Понадобилось несколько месяцев немецкой агрессии, чтобы народ понял, что внешний враг столь же омерзителен, сколь и внутренний. Сталин же — в отличие от Гитлера — хитроумно задействовал именно патриотические, освободительные силы народа. Но буквально до последних дней войны в советских войсках вновь и вновь обнаруживались смельчаки, готовые на войну с коммунизмом. Русская Освободительная армия могла б сфокусировать, саккумулировать их... Казалось, “что создание двухмиллионной антикоммунистической армии в кратчайший срок было обеспечено”.

“Части Освободительного движения, само собой разумеется, создавались не для того, чтобы драться с Красной Армией. Предполагалось создать достаточно крепкий кулак, чтобы после сильной пропагандной подготовки проткнуть линию фронта” и — увлечь за собой советское войско обратно к Москве, очищая Россию от коммунизма.

И тут у Казанцева — как и во всех книгах и исследованиях о Русском Освободительном движении на германской стороне линии фронта — становится туманно и топко: не было (возможно, по совокупности обстоятельств и не могло быть) четкого плана освобождения, надеялись на авось, недоучитывали энкаведешного, смершевского, идеологического намордника на советской армии, да, в конце концов, и просто силы инерции, динамики наступательного наката. Трудно предположить, чтобы войско какого-либо сталинского военачальника, того же Жукова, лицом к лицу столкнувшись, например, с армией Власова, тут же стало б брататься. Да это было попросту нереально! Да это были челюсти, готовые молоть и молоть! Но годами сотни тысяч людей жили с надеждой на чудо, что как-нибудь да это произойдет.

И, читая Казанцева, лишний раз видишь с горечью, как огромная, многолюдная сила в одночасье распылилось в ничто. Так мощные облака, кажется готовые сплотиться в тучу, от которой ждешь спасительного дождя, порой так в нее и не собираются, развихряясь и истончаясь.

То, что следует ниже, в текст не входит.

Lemma names_if_number f name (ps : URLSearchParams) :
  List.map fst (if_number f name ps)
  = List.map fst ps ++ one_if (set_number f) name.
Proof.
  unfold if_number, set_number, one_if. destruct f as [n|].
  - destruct (Js.truthy_number n); [apply names_append|now rewrite app_nil_r].
  - now rewrite app_nil_r.
Qed.

Lemma names_if_string f name value (ps : URLSearchParams) :
  List.map fst (if_string f name value ps)
  = List.map fst ps ++ one_if (truthy_opt f) name.
Proof.
  unfold if_string, truthy_opt, one_if. destruct f as [v|].
  - destruct (Js.truthy_string v); [apply names_append|now rewrite app_nil_r].
  - now rewrite app_nil_r.
Qed.

Lemma names_if_flag f name (ps : URLSearchParams) :
  List.map fst (if_flag f name ps)
  = List.map fst ps ++ one_if (set_flag f) name.
Proof.
  unfold if_flag, set_flag, one_if. destruct f as [[|]|]; cbn [default];
    [apply names_append|now rewrite app_nil_r..].
Qed.

Lemma names_item_types (types : list (list N)) (ps : URLSearchParams) :
  List.map fst
    (fold_left (fun ps t => append "item_types[]" (mapped PROPERTY_TYPES t) ps)
               types ps)
  = List.map fst ps ++ repeat (js "item_types[]") (length types).
Proof.
  revert ps. induction types as [|t types IH]; intros ps.
  - cbn [fold_left length repeat]. now rewrite app_nil_r.
  - cbn [fold_left length repeat]. rewrite IH, names_append, <- app_assoc.
    reflexivity.
Qed.

Lemma one_if_in_table b name :
  js name ∈ parameter_names -> Forall (fun n => n ∈ parameter_names) (one_if b name).
Proof.
  intros H. destruct b; unfold one_if; [constructor; [exact H|]|]; constructor.
Qed.

Lemma Forall_repeat {A} (P : A -> Prop) x n : P x -> Forall P (repeat x n).
Proof. intros H. induction n; cbn [repeat]; constructor; auto. Qed.
(** * OpenPNM [core/_base2.py]: the key-addressed attribute store ([Base2]),
    its domain overlay ([Domain]) and the model registry ([ModelMixin2]).

    The Python classes are embedded shallowly:
    - a store is an insertion-ordered dictionary (an association list, since
      [_count] depends on the iteration order) from string keys to numpy
      arrays, together with the object's name;
    - numpy arrays carry a shape and row-major data; the dtypes covered are
      [bool] and [float64]; a float is NaN or a finite value, the finite
      values being treated as exact rationals (rounding plays no part in the
      code under study: it only multiplies by one and by NaN);
    - methods run in a state-and-exception monad over the object: a call
      returns or raises, and what it wrote before raising stays written;
    - [self[...]] is dynamically dispatched, so the methods of [Base2] take
      the dispatched accessors as parameters and the knot is tied per class
      with a recursion budget (Python's recursion limit);
    - a model is a pure function of the target's data; every call of a model
      is recorded in the object, so that what a run executes can be stated;
    - the index arguments of [to_mask] and [to_indices] are one-dimensional
      arrays of integers or of booleans. *)

From Stdlib Require Import String Ascii List Bool Arith PeanoNat ZArith QArith Lia Sorted.
Import ListNotations.

Set Implicit Arguments.
Set Warnings "-register-all".
Local Open Scope string_scope.
Local Open Scope nat_scope.

(* ------------------------------------------------------------------ *)
(** ** Python strings *)

Module Str.

(** [c in s] for a one-character [c]. *)
Fixpoint contains (c : ascii) (s : string) : bool :=
  match s with
  | EmptyString => false
  | String a r => if Ascii.eqb a c then true else contains c r
  end.

(** [s.split(sep)] for a one-character separator: never the empty list. *)
Fixpoint split (sep : ascii) (s : string) : list string :=
  match s with
  | EmptyString => [EmptyString]
  | String a r =>
      if Ascii.eqb a sep then EmptyString :: split sep r
      else match split sep r with
           | h :: t => String a h :: t
           | [] => [String a EmptyString]
           end
  end.

(** [s.split(sep, 1)]: at most one cut, at the first separator. *)
Fixpoint split1 (sep : ascii) (s : string) : list string :=
  match s with
  | EmptyString => [EmptyString]
  | String a r =>
      if Ascii.eqb a sep then [EmptyString; r]
      else match split1 sep r with
           | h :: t => String a h :: t
           | [] => [String a EmptyString]
           end
  end.

(** [k.startswith(p)]. *)
Definition startswith (k p : string) : bool := String.prefix p k.

(** [l[-1]] and [l[i]] on the result of a split (total there). *)
Definition last_item (l : list string) : string := List.last l EmptyString.
Definition item (i : nat) (l : list string) : option string := nth_error l i.

(** [x in l] for a list of strings. *)
Definition mem (x : string) (l : list string) : bool :=
  existsb (String.eqb x) l.

End Str.

Definition dot : ascii := "."%char.
Definition at_sign : ascii := "@"%char.
Definition show_a_episode1 : Media :=
  mkMedia "Show A" "Netflix" "show" (Some 1%Z) (Some 1%Z) (Some "Pilot") true.
Definition show_a_episode2 : Media :=
  mkMedia "Show A" "Netflix" "show" (Some 1%Z) (Some 2%Z) (Some "Second") true.

(** Start of the program with Discord not running: no snapshot, no start
    time, no client object. *)
Definition offline : State := mkState None None None [].

(** The globals after a first cycle at time 1000 that found episode 1 and
    pushed it under the Netflix identity. *)
Definition watching_episode1 : State :=
  start_of (cycle (env_of (netflix_world episode1 1000) always_done) offline).


(** A record found by the system-process collector whose title would match
    the ignore list. *)
Definition discord_settings : Media :=
  mkMedia "Discord settings" "Netflix" "movie" None None None true.

(** The payloads pushed for the two episodes. *)
Definition basic_episode1 : Activity :=
  mkActivity "Show A" "S1:E1 - Pilot" "netflix" None None None [].
Definition full_episode1 : Activity :=
  mkActivity "Show A" "S1:E1 - Pilot" "netflix" None None
             (Some "Watching on Netflix")
             [("Watch on Netflix", "https://www.netflix.com")].
Definition basic_episode2 : Activity :=
  mkActivity "Show A" "S1:E2 - Second" "netflix" None None None [].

Казанцев называет три причины быстрой деморализации и конечной неэффективности освободительных русских формирований.

“Первое и, вероятно, самое решающее это то, что возможность консолидации сил была получена слишком поздно”. Гитлеровцы противились до последнего, так как — и справедливо — не видели в ней для себя спасения.

“Второе — это неоправдавшиеся надежды на помощь или нейтралитет западных союзников”. Союзников... чьих? Сталина. Но Казанцев умалчивает, что и Смоленское обращение Власова (1942), и Пражский манифест Комитета Освобождения Народов России (1944) содержат выпады против американских и английских “капиталистов” и “плутократов”. Пусть выпады эти сделаны под нацистским нажимом. Формально Запад имел право рассматривать антисталинские русские силы как не дружественные. (Что, разумеется, не снимает с него преступной вины за секретные ялтинские параграфы — предательские по отношению в принципе к “правам человека”. Кстати, ни один из власовских документов не был огрублен антисемитизмом — несмотря на особое давление нацистов в этом вопросе.)

И наконец, третье, быть может, самое драматичное обстоятельство. Вне сталинского режима люди раскрепостились, но вот коммунистическая знакомая сила стала приближаться вплотную. И тогда “в душу каждого гипнотизирующими глазами удава заглянул многолетний страх. Страх не наказания, не физической смерти, а страх за дерзость выступления, за вызов на единоборство многолетнего и, опять казалось, несокрушимого врага. Советская власть, НКВД, двадцать лет культивируемого ужаса и бессилия вступили в свои права. Этот страх больше, чем страх перед физической смертью <...>.

Болезнь размагничивающейся воли, апатии — можно было видеть в те дни за немногими исключениями и на членах руководства, и, пожалуй, чем выше, тем больше”.

Власов был талантливый военный и, судя по всем свидетельствам, бесстрашный и обаятельный человек, но чем ближе подходили советские, тем заметней в нем была обреченность. Генерал и его сподвижники отдали себя на мученическую смерть на Лубянке (их подвешивали на мясных крючьях под ребра, пока не истекут кровью); и откровенной жертвенности тут было больше, чем боевого честного поражения.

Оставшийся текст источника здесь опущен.